_EXTRACTED DATA_:
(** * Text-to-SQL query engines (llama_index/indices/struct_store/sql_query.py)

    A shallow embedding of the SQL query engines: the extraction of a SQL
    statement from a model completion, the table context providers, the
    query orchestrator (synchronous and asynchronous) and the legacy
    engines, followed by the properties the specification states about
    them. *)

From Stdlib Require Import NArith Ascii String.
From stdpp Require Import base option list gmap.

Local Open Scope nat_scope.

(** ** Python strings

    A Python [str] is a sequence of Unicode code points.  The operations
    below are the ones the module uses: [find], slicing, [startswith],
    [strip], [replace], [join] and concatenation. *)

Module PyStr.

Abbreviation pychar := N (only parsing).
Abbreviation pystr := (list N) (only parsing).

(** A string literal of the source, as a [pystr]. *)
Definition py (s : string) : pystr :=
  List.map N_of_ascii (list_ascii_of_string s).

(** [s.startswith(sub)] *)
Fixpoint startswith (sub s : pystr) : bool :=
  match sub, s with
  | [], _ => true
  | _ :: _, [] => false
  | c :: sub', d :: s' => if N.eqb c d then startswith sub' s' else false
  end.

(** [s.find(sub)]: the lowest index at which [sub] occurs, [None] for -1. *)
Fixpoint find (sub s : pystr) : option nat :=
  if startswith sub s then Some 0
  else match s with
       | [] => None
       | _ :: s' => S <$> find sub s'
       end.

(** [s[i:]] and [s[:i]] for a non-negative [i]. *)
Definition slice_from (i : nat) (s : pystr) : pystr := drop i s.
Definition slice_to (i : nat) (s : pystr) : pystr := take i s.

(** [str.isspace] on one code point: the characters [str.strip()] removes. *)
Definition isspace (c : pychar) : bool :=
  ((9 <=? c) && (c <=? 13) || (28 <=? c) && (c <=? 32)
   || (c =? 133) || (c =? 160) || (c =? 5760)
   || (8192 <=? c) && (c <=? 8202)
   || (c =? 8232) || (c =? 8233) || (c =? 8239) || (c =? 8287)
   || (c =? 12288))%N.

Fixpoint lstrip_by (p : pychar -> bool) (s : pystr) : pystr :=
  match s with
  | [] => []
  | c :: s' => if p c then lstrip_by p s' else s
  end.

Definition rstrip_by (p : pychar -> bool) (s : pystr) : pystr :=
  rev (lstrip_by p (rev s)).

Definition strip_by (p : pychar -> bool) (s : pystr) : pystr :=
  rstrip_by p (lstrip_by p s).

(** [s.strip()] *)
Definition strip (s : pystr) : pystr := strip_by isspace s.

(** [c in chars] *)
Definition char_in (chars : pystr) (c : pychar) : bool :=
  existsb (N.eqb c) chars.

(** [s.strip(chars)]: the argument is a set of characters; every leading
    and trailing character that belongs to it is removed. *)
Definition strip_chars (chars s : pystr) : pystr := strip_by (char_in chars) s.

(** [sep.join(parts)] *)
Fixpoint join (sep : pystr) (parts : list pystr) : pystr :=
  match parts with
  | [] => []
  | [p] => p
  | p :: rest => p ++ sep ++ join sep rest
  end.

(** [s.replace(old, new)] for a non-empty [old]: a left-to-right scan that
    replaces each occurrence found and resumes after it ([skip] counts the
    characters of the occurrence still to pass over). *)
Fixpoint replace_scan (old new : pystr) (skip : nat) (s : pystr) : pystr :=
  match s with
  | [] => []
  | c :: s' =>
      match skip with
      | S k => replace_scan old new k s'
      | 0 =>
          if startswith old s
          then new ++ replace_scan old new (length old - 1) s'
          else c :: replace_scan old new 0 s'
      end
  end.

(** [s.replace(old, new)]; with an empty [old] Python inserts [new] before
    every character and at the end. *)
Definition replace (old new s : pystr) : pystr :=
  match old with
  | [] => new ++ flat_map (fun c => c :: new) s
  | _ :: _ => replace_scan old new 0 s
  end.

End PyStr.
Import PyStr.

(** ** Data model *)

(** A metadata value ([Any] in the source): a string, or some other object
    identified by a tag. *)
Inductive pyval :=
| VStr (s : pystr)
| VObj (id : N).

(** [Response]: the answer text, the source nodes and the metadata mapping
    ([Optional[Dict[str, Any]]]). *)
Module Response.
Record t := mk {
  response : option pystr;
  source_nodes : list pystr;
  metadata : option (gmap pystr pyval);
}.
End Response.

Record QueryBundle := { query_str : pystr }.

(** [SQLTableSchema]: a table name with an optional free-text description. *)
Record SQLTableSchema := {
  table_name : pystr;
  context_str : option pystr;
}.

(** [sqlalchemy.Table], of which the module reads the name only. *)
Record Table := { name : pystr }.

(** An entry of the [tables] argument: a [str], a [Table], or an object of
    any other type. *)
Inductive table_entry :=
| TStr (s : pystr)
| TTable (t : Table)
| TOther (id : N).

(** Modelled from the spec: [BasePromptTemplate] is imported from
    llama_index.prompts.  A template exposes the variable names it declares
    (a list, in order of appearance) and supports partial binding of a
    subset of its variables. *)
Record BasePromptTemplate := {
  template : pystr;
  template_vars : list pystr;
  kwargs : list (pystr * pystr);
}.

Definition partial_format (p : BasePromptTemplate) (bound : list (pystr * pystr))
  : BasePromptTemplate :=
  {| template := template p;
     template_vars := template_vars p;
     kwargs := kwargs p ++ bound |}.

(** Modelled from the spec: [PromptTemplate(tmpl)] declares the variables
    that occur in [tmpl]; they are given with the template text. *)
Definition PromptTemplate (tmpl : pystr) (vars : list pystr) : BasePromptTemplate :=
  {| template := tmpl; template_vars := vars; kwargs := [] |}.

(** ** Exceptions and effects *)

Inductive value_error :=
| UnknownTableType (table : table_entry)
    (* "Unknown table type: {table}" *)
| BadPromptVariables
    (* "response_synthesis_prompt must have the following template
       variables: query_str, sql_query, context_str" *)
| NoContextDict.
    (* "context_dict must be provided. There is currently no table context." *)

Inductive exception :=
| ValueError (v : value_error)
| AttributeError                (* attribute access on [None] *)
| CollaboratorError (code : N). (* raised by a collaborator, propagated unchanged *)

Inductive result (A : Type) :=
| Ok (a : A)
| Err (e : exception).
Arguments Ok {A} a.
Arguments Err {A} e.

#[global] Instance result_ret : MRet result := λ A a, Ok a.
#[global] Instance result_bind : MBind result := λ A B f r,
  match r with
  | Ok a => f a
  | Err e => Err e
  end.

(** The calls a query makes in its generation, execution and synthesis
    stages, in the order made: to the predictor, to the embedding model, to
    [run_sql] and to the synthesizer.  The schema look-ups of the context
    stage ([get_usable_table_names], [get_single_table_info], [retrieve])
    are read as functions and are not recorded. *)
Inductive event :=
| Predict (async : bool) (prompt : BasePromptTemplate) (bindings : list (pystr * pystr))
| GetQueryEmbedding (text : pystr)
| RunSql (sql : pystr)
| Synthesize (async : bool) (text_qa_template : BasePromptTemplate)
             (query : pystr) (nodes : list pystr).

_PROBLEM REQUIREMENTS_: The line with "[] => false" is the last to include; transcribe exactly every line from the top of the material above down to it.

_WRITTEN SOLUTION_:
(** * Text-to-SQL query engines (llama_index/indices/struct_store/sql_query.py)

    A shallow embedding of the SQL query engines: the extraction of a SQL
    statement from a model completion, the table context providers, the
    query orchestrator (synchronous and asynchronous) and the legacy
    engines, followed by the properties the specification states about
    them. *)

From Stdlib Require Import NArith Ascii String.
From stdpp Require Import base option list gmap.

Local Open Scope nat_scope.

(** ** Python strings

    A Python [str] is a sequence of Unicode code points.  The operations
    below are the ones the module uses: [find], slicing, [startswith],
    [strip], [replace], [join] and concatenation. *)

Module PyStr.

Abbreviation pychar := N (only parsing).
Abbreviation pystr := (list N) (only parsing).

(** A string literal of the source, as a [pystr]. *)
Definition py (s : string) : pystr :=
  List.map N_of_ascii (list_ascii_of_string s).

(** [s.startswith(sub)] *)
Fixpoint startswith (sub s : pystr) : bool :=
  match sub, s with
  | [], _ => true
  | _ :: _, [] => false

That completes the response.